> **ACTION ITEM**:
Line filter on the word "ParseClientMsg": copy each matching line from the entries.

━━━━━━━━

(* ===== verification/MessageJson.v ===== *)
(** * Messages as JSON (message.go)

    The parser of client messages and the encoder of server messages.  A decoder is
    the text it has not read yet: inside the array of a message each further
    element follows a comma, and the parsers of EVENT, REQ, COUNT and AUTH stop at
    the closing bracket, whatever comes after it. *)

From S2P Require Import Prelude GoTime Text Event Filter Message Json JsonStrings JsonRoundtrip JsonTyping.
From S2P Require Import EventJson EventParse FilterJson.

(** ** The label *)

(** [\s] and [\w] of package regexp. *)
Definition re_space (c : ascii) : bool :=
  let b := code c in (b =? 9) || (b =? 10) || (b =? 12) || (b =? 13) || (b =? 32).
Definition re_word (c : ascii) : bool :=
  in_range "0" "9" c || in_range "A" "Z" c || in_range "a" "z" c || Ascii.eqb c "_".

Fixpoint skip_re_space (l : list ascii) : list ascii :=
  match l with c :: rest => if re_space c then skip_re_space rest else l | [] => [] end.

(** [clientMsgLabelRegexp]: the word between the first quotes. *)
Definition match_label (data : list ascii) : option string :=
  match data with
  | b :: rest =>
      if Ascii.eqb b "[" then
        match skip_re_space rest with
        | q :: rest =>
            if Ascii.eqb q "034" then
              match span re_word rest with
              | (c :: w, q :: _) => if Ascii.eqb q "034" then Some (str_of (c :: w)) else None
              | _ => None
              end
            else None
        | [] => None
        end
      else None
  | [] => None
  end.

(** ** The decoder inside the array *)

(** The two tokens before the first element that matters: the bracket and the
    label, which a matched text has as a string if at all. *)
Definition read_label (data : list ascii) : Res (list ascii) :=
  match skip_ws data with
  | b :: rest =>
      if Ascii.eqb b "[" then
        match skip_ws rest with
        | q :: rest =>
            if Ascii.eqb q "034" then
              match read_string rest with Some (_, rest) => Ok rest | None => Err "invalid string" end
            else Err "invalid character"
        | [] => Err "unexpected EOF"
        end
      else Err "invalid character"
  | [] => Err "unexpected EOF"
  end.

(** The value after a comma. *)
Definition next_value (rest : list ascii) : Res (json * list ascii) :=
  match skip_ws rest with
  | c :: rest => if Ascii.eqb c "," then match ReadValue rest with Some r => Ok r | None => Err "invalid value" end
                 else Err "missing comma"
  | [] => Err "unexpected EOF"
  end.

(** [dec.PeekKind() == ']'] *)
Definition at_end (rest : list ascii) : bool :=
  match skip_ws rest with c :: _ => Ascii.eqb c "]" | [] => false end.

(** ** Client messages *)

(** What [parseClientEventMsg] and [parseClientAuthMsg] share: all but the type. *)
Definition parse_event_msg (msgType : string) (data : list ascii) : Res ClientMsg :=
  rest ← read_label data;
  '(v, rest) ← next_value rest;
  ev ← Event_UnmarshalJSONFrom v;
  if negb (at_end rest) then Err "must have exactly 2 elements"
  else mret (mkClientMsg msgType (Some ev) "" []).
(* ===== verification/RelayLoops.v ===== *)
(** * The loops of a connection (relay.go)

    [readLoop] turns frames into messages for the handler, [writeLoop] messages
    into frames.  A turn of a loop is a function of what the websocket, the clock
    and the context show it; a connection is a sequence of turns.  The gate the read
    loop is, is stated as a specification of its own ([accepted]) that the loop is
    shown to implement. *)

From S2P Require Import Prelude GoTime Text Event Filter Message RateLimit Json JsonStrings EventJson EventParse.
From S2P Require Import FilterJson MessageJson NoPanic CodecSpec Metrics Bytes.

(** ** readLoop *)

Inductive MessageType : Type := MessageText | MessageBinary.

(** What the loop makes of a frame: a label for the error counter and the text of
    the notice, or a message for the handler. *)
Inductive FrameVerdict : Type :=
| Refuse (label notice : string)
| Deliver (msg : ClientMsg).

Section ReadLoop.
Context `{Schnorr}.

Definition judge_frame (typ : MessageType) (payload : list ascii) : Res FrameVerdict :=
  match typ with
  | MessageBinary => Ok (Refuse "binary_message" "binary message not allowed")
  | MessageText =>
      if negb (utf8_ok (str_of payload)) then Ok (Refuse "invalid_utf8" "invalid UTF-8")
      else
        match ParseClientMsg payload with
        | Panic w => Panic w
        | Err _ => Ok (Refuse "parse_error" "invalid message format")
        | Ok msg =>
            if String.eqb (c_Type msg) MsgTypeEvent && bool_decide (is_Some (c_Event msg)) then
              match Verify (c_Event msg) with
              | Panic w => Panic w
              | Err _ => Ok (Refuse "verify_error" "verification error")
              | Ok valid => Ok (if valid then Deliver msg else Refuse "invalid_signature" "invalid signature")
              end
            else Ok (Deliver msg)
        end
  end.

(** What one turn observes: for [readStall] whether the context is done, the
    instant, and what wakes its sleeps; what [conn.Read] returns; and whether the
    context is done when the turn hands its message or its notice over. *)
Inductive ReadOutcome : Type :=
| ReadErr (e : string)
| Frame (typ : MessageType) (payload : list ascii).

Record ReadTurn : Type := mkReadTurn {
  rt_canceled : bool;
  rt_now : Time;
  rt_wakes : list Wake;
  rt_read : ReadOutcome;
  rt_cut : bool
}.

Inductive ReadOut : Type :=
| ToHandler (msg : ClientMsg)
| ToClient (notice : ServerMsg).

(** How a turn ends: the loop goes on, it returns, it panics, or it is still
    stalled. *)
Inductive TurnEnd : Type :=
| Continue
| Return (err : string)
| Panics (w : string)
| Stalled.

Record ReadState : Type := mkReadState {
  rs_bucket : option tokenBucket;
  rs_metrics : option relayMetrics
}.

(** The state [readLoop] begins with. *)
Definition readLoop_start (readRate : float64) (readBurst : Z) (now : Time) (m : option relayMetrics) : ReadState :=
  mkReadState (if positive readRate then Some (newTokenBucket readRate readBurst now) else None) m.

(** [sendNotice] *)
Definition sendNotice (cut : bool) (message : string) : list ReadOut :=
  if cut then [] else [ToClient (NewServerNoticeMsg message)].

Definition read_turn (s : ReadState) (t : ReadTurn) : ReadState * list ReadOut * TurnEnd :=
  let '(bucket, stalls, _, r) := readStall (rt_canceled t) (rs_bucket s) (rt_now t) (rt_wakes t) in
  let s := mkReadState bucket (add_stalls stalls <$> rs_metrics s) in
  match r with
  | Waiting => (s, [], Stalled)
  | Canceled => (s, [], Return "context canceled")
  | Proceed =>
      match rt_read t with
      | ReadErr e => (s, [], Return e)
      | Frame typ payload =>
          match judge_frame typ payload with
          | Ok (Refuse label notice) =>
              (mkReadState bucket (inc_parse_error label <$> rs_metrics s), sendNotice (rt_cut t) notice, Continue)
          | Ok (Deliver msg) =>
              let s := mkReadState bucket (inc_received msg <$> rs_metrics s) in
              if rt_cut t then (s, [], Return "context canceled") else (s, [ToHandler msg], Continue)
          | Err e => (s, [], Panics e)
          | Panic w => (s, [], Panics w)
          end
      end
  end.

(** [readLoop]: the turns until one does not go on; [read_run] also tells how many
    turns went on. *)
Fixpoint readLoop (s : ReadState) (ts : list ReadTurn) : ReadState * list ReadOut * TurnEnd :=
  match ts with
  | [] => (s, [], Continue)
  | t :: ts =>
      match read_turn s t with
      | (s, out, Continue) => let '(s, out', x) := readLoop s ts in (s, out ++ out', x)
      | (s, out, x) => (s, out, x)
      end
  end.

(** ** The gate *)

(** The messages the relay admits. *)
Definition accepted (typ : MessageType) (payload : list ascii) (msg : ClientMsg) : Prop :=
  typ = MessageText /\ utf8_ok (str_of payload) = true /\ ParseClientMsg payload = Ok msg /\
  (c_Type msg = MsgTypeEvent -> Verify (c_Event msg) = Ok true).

━━━━━━━━

> **ANSWER BOX**:
        match ParseClientMsg payload with
  typ = MessageText /\ utf8_ok (str_of payload) = true /\ ParseClientMsg payload = Ok msg /\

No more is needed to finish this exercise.